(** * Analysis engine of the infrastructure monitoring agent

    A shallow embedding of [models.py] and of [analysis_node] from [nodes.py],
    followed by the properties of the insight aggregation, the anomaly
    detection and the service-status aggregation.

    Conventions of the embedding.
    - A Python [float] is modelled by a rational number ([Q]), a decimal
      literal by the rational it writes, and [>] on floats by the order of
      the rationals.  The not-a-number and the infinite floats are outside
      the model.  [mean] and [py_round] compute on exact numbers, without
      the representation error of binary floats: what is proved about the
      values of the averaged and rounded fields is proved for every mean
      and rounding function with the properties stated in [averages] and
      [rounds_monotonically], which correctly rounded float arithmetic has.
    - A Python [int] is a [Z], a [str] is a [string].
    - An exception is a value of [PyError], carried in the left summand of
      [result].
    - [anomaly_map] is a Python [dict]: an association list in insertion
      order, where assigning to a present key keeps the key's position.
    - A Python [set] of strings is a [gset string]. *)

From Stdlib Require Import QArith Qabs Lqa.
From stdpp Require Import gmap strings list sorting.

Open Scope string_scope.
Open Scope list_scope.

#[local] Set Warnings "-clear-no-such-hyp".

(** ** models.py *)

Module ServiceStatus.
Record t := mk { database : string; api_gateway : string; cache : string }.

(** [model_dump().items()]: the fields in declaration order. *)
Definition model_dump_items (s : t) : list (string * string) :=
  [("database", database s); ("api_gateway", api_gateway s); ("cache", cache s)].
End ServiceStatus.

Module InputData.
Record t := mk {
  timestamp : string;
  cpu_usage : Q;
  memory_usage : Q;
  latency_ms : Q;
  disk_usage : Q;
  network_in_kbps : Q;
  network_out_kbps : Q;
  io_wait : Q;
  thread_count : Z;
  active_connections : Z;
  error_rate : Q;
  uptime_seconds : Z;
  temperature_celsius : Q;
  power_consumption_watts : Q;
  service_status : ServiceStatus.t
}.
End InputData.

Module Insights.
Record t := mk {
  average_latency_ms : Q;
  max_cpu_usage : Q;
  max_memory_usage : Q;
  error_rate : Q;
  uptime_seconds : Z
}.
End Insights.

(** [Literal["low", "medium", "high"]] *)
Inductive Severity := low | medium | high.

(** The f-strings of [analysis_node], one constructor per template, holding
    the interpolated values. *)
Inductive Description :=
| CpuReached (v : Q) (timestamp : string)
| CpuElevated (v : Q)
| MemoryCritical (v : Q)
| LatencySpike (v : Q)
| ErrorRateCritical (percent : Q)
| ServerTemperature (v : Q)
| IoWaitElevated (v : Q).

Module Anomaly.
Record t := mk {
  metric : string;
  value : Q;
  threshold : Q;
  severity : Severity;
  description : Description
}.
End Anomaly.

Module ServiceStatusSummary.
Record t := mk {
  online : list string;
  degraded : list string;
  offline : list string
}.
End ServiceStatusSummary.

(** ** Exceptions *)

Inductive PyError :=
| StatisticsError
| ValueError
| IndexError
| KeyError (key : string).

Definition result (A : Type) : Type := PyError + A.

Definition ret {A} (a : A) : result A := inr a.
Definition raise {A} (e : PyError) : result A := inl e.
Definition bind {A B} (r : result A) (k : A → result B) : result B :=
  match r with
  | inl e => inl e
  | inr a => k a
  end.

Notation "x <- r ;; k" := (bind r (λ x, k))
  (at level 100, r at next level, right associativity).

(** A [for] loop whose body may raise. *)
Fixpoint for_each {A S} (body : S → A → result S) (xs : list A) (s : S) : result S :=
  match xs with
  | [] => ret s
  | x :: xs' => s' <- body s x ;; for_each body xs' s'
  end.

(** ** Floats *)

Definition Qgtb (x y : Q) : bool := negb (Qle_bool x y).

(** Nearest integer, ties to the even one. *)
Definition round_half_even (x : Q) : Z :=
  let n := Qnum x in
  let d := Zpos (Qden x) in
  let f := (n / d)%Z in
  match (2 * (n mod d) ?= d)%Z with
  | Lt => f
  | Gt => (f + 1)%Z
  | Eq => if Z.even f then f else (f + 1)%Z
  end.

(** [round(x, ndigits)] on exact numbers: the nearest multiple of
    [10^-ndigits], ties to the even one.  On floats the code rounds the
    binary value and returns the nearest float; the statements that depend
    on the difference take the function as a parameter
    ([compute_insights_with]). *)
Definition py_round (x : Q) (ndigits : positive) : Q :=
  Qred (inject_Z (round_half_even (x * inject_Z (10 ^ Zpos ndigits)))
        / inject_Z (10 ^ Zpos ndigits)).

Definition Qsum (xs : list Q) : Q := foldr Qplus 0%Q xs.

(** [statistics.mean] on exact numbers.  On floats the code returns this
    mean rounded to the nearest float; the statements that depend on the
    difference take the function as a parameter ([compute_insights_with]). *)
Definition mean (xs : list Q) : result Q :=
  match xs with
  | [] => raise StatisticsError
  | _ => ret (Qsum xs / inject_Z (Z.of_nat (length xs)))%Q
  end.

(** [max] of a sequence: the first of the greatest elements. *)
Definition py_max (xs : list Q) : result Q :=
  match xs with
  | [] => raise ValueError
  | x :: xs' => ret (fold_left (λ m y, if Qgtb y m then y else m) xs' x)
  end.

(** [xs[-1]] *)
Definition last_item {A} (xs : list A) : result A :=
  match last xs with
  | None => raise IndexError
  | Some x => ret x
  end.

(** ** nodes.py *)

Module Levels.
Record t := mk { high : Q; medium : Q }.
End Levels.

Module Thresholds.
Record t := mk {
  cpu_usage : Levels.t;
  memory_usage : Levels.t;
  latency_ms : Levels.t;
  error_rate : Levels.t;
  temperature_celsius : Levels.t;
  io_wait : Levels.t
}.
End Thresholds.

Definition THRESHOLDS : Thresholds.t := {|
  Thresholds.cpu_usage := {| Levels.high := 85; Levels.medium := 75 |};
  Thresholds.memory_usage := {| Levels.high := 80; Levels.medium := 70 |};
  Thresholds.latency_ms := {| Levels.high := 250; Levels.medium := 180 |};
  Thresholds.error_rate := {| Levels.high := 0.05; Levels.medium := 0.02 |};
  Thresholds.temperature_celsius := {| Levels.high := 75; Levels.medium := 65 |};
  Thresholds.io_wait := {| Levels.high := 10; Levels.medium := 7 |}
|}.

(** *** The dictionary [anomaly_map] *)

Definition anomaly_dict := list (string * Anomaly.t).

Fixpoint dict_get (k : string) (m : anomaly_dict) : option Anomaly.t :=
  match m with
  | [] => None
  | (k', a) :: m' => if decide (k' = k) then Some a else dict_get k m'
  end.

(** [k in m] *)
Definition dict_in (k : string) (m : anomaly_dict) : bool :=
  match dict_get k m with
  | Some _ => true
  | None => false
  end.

____

Set down only the lines above that fall between the line holding "io_wait : Q;" and the line holding "End Insights.", inclusive, keeping each exact.

  io_wait : Q;
  thread_count : Z;
  active_connections : Z;
  error_rate : Q;
  uptime_seconds : Z;
  temperature_celsius : Q;
  power_consumption_watts : Q;
  service_status : ServiceStatus.t
}.
End InputData.

Module Insights.
Record t := mk {
  average_latency_ms : Q;
  max_cpu_usage : Q;
  max_memory_usage : Q;
  error_rate : Q;
  uptime_seconds : Z
}.
End Insights.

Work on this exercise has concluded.